On Wednesday a federal judge in Washington ordered Russia to pay the fine for every day it fails to return the Schneerson collection of sacred Jewish books to the Chabad-Lubavitch Hasidic movement, which is headquartered in Brooklyn, New York.
While the United States supports the group’s “assertion of ownership” of the collection, it does not believe the ruling by Chief Judge Royce Lamberth of the US District Court for the District of Columbia is “appropriate in this case,” State Department spokeswoman Ariel Vaagen told RIA Novosti.
“We respectfully disagree with the court’s order imposing such fines against the Russian Federation,” Vaagen said.
The United States does not believe the fine will compel Russia to hand over the Schneerson collection, which consists of thousands of books and religious documents, Vaagen added. The texts were assembled by the Chabad-Lubavitch movement over two centuries prior to World War II in Belarus.
The United States has “offered diplomatic channels to help facilitate a solution, and will continue to work towards an amicable resolution to their dispute,” Vaagen told RIA Novosti.
Part of the Schneerson library amassed by Lubavitcher Rebbe Yosef Yitzchok Schneerson was nationalized by the Bolsheviks in 1918. About 25,000 pages of manuscripts fell into the hands of the Nazis and were later seized by the Red Army and handed over to the Russian State Military Archive.

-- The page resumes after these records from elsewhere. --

(** * Link cost subsystem of the NLSR fork: a shallow embedding

    The development follows the C++ sources of the link cost manager
    ([LinkCostManager], link-cost-manager.cpp) and of the online-learning
    route-cost calculator ([MLAdaptiveCalculator], ml-adaptive-calculator.cpp).

    Conventions of the embedding.
    - A C++ [double] is a real number of [R]: arithmetic is exact, there is
      no rounding error, no infinity and no NaN.  The two places where the
      manager divides by a cost that may be zero are written out with the
      outcome the IEEE comparison has there ([ratio_lt], [ratio_ge]).
    - [ndn::time::steady_clock] time points and durations are integer
      nanosecond counts ([Z]); [duration_cast<milliseconds>] truncates
      towards zero ([Z.quot]).
    - [std::unordered_map]/[std::map] members are finite maps ([gmap]).
    - Collaborators that the manager only calls into (scheduler, LSDB,
      routing table, face, feedback subscriber) are recorded as lists of
      the requests they received. *)

From Stdlib Require Import Reals Lra Lia ZArith.
From stdpp Require Import gmap strings list fin_maps.

#[local] Open Scope Z_scope.

(** ** Numbers *)

#[global] Instance Rlt_decision (x y : R) : Decision (x < y)%R := Rlt_dec x y.
#[global] Instance Rle_decision (x y : R) : Decision (x <= y)%R := Rle_dec x y.
#[global] Instance Rge_decision (x y : R) : Decision (x >= y)%R := Rge_dec x y.
#[global] Instance Req_decision : EqDecision R := Req_dec_T.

This part of Schneerson's Library is now kept in the archive of the Lenin Library in Moscow.
The remaining part was taken out of the Soviet Union by Schneerson, who emigrated in the 1930s.

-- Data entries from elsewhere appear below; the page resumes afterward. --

Lemma handlers_compose_witness :
  kickLangState (exec toggleStyle (exec toggleStyle initialAppState))
  = kickLangState initialAppState.
Proof.
  apply (proj2 (proj2 (handlers_compose initialAppState "start" "start"))).
  discriminate.
Defined.

(** ** The ids of the messages *)

Lemma toString_injective (a b : Z) : toString a = toString b -> a = b.
Proof.
  unfold toString. intros H. apply DecimalZ.to_int_inj.
  assert (S : Some (Z.to_int a) = Some (Z.to_int b)).
  { rewrite <- !NilEmpty.isi. now rewrite H. }
  now injection S.
Qed.

(** X13: under a clock that does not run backwards, the user message and
    the model message of one exchange have different ids, and ids made
    from different clock readings differ. *)
Theorem exchange_ids_differ (now : nat -> Z) (text author responseText : string) :
  (now 0%nat <= now 2%nat)%Z ->
  msg_id (userMsg now text) <> msg_id (botMsg now author responseText)
  /\ (forall later text',
        now 0%nat <> later 0%nat ->
        msg_id (userMsg now text) <> msg_id (userMsg later text')).
Proof.
  intros H. split.
  - intros E. cbn [userMsg botMsg msg_id] in E. apply toString_injective in E. lia.
  - intros later text' D E. cbn [userMsg msg_id] in E. now apply toString_injective in E.
Qed.

Lemma exchange_ids_differ_witness :
  msg_id (userMsg frozenClock "hi") <> msg_id (botMsg frozenClock "AI_Tutor" "hello").
Proof.
  apply (exchange_ids_differ frozenClock "hi" "AI_Tutor" "hello"). cbv. discriminate.
Defined.

(** ** The graph view *)

Lemma drawnNodes_eq (data : LearningGraphData) : drawnNodes data = nodes data.
Proof.
  unfold drawnNodes. destruct (nodes data) as [|d l] eqn:E; [reflexivity|].
  cbn [length Nat.eqb]. rewrite <- (map_id (d :: l)) at 2.
  apply map_ext. now intros [i lb s g].
Qed.




(** ** The loading line of the setup form *)

Lemma loadingStep_after_bound (e : LoadingEvent) (loadingStep : nat) :
  (loadingStep_after e loadingStep < length loadingMessages)%nat.
Proof.
  destruct e; cbn [loadingStep_after].
  - unfold loadingStep_tick. apply Nat.mod_upper_bound. discriminate.
  - cbn. lia.
Qed.

(** X15: whatever the timer and the loading flag do, [loadingStep] stays
    an index of [loadingMessages], so the line shown while loading is
    always one of the four messages; four runs of the timer bring back
    the same message. *)
Theorem loadingStep_in_range (events : list LoadingEvent) :
  (exists message,
     nth_error loadingMessages
       (fold_left (fun s e => loadingStep_after e s) events 0%nat) = Some message)
  /\ (forall s, (s < length loadingMessages)%nat ->
        loadingStep_tick (loadingStep_tick (loadingStep_tick (loadingStep_tick s))) = s).
Proof.
  split.
  - assert (B : (fold_left (fun s e => loadingStep_after e s) events 0%nat
                 < length loadingMessages)%nat).
    { assert (G : forall s, (s < length loadingMessages)%nat ->
                (fold_left (fun s e => loadingStep_after e s) events s
                 < length loadingMessages)%nat).
      { induction events as [|e events IH]; intros s Hs; cbn [fold_left]; [exact Hs|].
        apply IH, loadingStep_after_bound. }
      apply G. cbn. lia. }
    destruct (nth_error loadingMessages _) as [m|] eqn:E; [now exists m|].
    apply nth_error_None in E. lia.
  - intros s Hs. cbn [loadingMessages length] in Hs.
    do 4 (destruct s as [|s]; [reflexivity|]). lia.
Qed.

Lemma loadingStep_in_range_witness :
  loadingStep_tick (loadingStep_tick (loadingStep_tick (loadingStep_tick 2%nat))) = 2%nat.
Proof.
  apply (proj2 (loadingStep_in_range [TimerFires; LoadingEnds]) 2%nat). cbn. lia.
Defined.

(** * Further properties of the forms and of the page *)

(** ** Blank input *)

(** One leading white-space character is dropped whole. *)
Lemma dropLeading_whiteSpace (w rest : string) :
  In w whiteSpace -> dropLeading whiteSpace (w ++ rest) = Some rest.
Proof.
  unfold whiteSpace. cbn [In]. intros H.
  repeat (destruct H as [<-|H]; [destruct rest; reflexivity|]). destruct H.
Qed.

Lemma whiteSpace_length (w : string) : In w whiteSpace -> (1 <= String.length w)%nat.
Proof.
  unfold whiteSpace. cbn [In]. intros H.
  repeat (destruct H as [<-|H]; [cbn; lia|]). destruct H.
Qed.

Lemma string_length_append (a b : string) :
  String.length (a ++ b) = (String.length a + String.length b)%nat.
Proof. induction a as [|c a IH]; cbn; [reflexivity | now rewrite IH]. Qed.

Lemma dropAllLeading_blank (ws : list string) (fuel : nat) :
  Forall (fun w => In w whiteSpace) ws ->
  (length ws <= fuel)%nat ->
  dropAllLeading whiteSpace fuel (fold_right append "" ws) = "".
Proof.
  intros H. revert fuel. induction H as [|w ws Hw _ IH]; intros fuel L.
  - destruct fuel; reflexivity.
  - destruct fuel as [|fuel]; [cbn in L; lia|].
    cbn [fold_right dropAllLeading]. rewrite (dropLeading_whiteSpace w _ Hw).
    apply IH. cbn in L. lia.
Qed.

Since Schneerson’s death in 1991, leaders of the Orthodox Jewish movement have been trying to regain possession of the library, claiming it was illegally held by the Soviet authorities after the war.
In 1991, a Moscow court agreed to turn over the library to Chabad, but after the Soviet Union collapsed, the ruling was ignored.
The Russian government now says it wants to keep the archive for future scholars.
The Russian Foreign Ministry on Thursday called the US court’s ruling to impose a fine “absolutely unlawful and provocative” and “fraught with the most serious consequences.”
It is also “exterritorial and at odds with international law,” the ministry added.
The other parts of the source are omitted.